Sentir o que os meus olhos veem e o que não veem

O que minhas mãos tocam ou não

O que meu olfato fareja com ou sem máscaras

O que meus ouvidos ouvem e até o que nunca disseram

O que a mim compete

O que a mim não deveria interessar

O que a mim compelem

O que a mim nem chega.

Essa merda de sentir...

Sentir a solidão das massas, a morte de um desconhecido entre milhares, a milhares de quilômetros de mim

Sentir a indecência de quem não se importa sequer com o possível perigo aos teus

Sentir medo pelo próprio País

Sentir medo para além de todas as fronteiras, imagináveis ou não

Que merda é essa de só sentir a impotência de sentir, sentir, sentir?

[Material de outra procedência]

(** When every page opens and closes, the loop runs to its end and each
    font gets the object its own page settles to. *)
Lemma scan_fonts_pages env cfg label fonts :
  ∀ pages st acc,
    browser st = true →
    length pages = length fonts →
    (∀ i page, pages !! i = Some page →
       newPage env (newPage_calls st + i) = Return page ∧ close page = Return tt) →
    ∃ st', scan_fonts env cfg label fonts acc st
           = (st', Return (acc ++ imap (result_on env cfg label st) (zip fonts pages))).
Proof.
  induction fonts as [|font fonts IH]; intros pages st acc Hb Hlen Hpages.
  - exists st. simpl. by rewrite app_nil_r.
  - destruct pages as [|page pages]; [done|].
    destruct (Hpages 0%nat page eq_refl) as [Hp Hc].
    rewrite Nat.add_0_r in Hp.
    rewrite scan_fonts_cons, (analyzeFontCharacters_acquired _ _ _ _ _ Hb Hp), Hc.
    destruct (IH pages (tick (after_page st true))
                (acc ++ [tag font (settle cfg (family font) page)
                           (toISOString env (clock_reads (after_page st true))) label]))
      as [st' ->].
    + done.
    + simpl in Hlen. lia.
    + intros i pg Hi. simpl.
      replace (S (newPage_calls st + i)) with (newPage_calls st + S i)%nat by lia.
      by apply Hpages.
    + exists st'. f_equal. f_equal. rewrite <- app_assoc. f_equal. simpl.
      f_equal.
      { unfold result_on. simpl. by rewrite Nat.add_0_r. }
      apply imap_ext. intros i [f pg] _. unfold result_on. simpl.
      by replace (S (clock_reads st + i)) with (clock_reads st + S i)%nat by lia.
Qed.

(** C3, as the code has it.  For a batch of N fetched fonts whose pages
    all open and close, [scanFontBatch] resolves to N results in the
    order of the fonts.  A font whose analysis faults in between, in the
    guarded region, gets a result that carries from the analysis only
    [fontFamily] and [error], with [autoApproved = false]; every other
    font gets the object of its own completed analysis, whatever happened
    to the others. *)
Theorem scanFontBatch_absorbs_guarded_faults env cfg offset limit st fonts pages :
  browser st = true →
  (fetchGoogleFonts env offset (Some (or_default limit (batchSize cfg))) st).2
  = Return fonts →
  length pages = length fonts →
  (∀ i page, pages !! i = Some page →
     newPage env (newPage_calls st + i) = Return page ∧ close page = Return tt) →
  ∃ st' results,
    scanFontBatch env cfg offset limit st = (st', Return results)
    ∧ length results = length fonts
    ∧ ∀ i font page,
        fonts !! i = Some font → pages !! i = Some page →
        ∃ r, results !! i = Some r
             ∧ googleFontData r = font
             ∧ scanBatch r = batch_label cfg offset limit
             ∧ match analyze_try cfg (family font) page with
               | Return a => analysis r = a ∧ error a = None
               | Throw m =>
                   analysis r = {| fontFamily := family font;
                                   okenVsApostropheDifference := None;
                                   hasVisualDistinction := None;
                                   diacriticalSupport := None;
                                   phrasePreview := None;
                                   error := Some m;
                                   autoApproved := false |}
               end.
Proof.
  intros Hb Hfetch Hlen Hpages.
  pose proof (fetchGoogleFonts_state env offset
                (Some (or_default limit (batchSize cfg))) st) as Hst.
  destruct (scan_fonts_pages env cfg (batch_label cfg offset limit) fonts pages st []
              Hb Hlen Hpages) as [st' Hscan].
  exists st', (imap (result_on env cfg (batch_label cfg offset limit) st) (zip fonts pages)).
  split; [|split].
  - unfold scanFontBatch, mbind, M_bind.
    destruct (fetchGoogleFonts env offset _ st) as [st0 r]. simpl in *. by subst.
  - rewrite length_imap, length_zip_with. lia.
  - intros i font page Hf Hp.
    exists (result_on env cfg (batch_label cfg offset limit) st i (font, page)).
    split.
    { by rewrite list_lookup_imap, lookup_zip_with, Hf, Hp. }
    unfold result_on. simpl. split; [by destruct font|]. split; [done|].
    destruct (settle_cases cfg (family font) page) as [[Herr E]|(m & E & Hs)];
      rewrite E; [done|]. by rewrite Hs.
Qed.

Lemma scanFontBatch_absorbs_guarded_faults_witness :
  ∃ st' results,
    scanFontBatch (Samples.env Samples.one_broken Samples.catalog) Samples.cfg 0 None
      Samples.ready = (st', Return results)
    ∧ length results = length Samples.catalog
    ∧ ∀ i font page,
        Samples.catalog !! i = Some font → Samples.broken_pages !! i = Some page →
        ∃ r, results !! i = Some r
             ∧ googleFontData r = font
             ∧ scanBatch r = batch_label Samples.cfg 0 None
             ∧ match analyze_try Samples.cfg (family font) page with
               | Return a => analysis r = a ∧ error a = None
               | Throw m =>
                   analysis r = {| fontFamily := family font;
                                   okenVsApostropheDifference := None;
                                   hasVisualDistinction := None;
                                   diacriticalSupport := None;
                                   phrasePreview := None;
                                   error := Some m;
                                   autoApproved := false |}
               end.
Proof.
  apply (scanFontBatch_absorbs_guarded_faults
           (Samples.env Samples.one_broken Samples.catalog) Samples.cfg 0 None
           Samples.ready Samples.catalog Samples.broken_pages).
  - reflexivity.
  - reflexivity.
  - reflexivity.
  - intros [|[|[|i]]] page; simpl; intros [= <-]; split; reflexivity.
Defined.

(** C3 as stated fails when the fault is raised by [newPage], which the
    guard does not cover: of three fonts the first is analysed, the
    engine refuses the page of the second, and the batch rejects with
    that fault instead of resolving to three results. *)
Lemma scanFontBatch_aborts_when_page_refused :
  (∃ st a, analyzeFontCharacters (Samples.env Samples.one_refused Samples.catalog)
             Samples.cfg "A" Samples.ready = (st, Return a))
  ∧ (scanFontBatch (Samples.env Samples.one_refused Samples.catalog) Samples.cfg 0 None
       Samples.ready).2
    = Throw "Protocol error (Target.createTarget): Target closed."
  ∧ ¬ ∃ st' results,
        scanFontBatch (Samples.env Samples.one_refused Samples.catalog) Samples.cfg
          0 None Samples.ready = (st', Return results)
        ∧ length results = length Samples.catalog.
Proof.
  split; [|split].
  - eexists _, _. by vm_compute.
  - by vm_compute.
  - intros (st' & results & H & _).
    apply (f_equal snd) in H. vm_compute in H. discriminate H.
Qed.

End BatchOrchestrator.

(** ** Run exclusivity *)

Section ScanRunTracker.
Import Server.

Variable defaults : list ScanBatchRow → Z → ScanBatchRow.

Lemma select_running_eq db :
  select_running db
  = (db, Return (id <$> filter (λ r, status r = "running") (scan_batches db))).
Proof. reflexivity. Qed.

Que porra é essa de sentir tudo ao extremo assim?

Que porra é essa de ter fugido da insensibilidade para depois ser outra vez a esponja de não só o que me fazia insensível, como se um castigo fosse?

Se bem que justiça seja feita, pra quem já não andava a sentir quase nada, talvez essa tenha sido a forma como a vida encontrou para dizer-me mais uma vez que o controle nunca esteve em minhas mãos.

Mas estás a pegar pesado demais, vida!

Ah se estás!

Estás a matar rápido demais, corona vírus, inclusive a esperança!

Estás, estás...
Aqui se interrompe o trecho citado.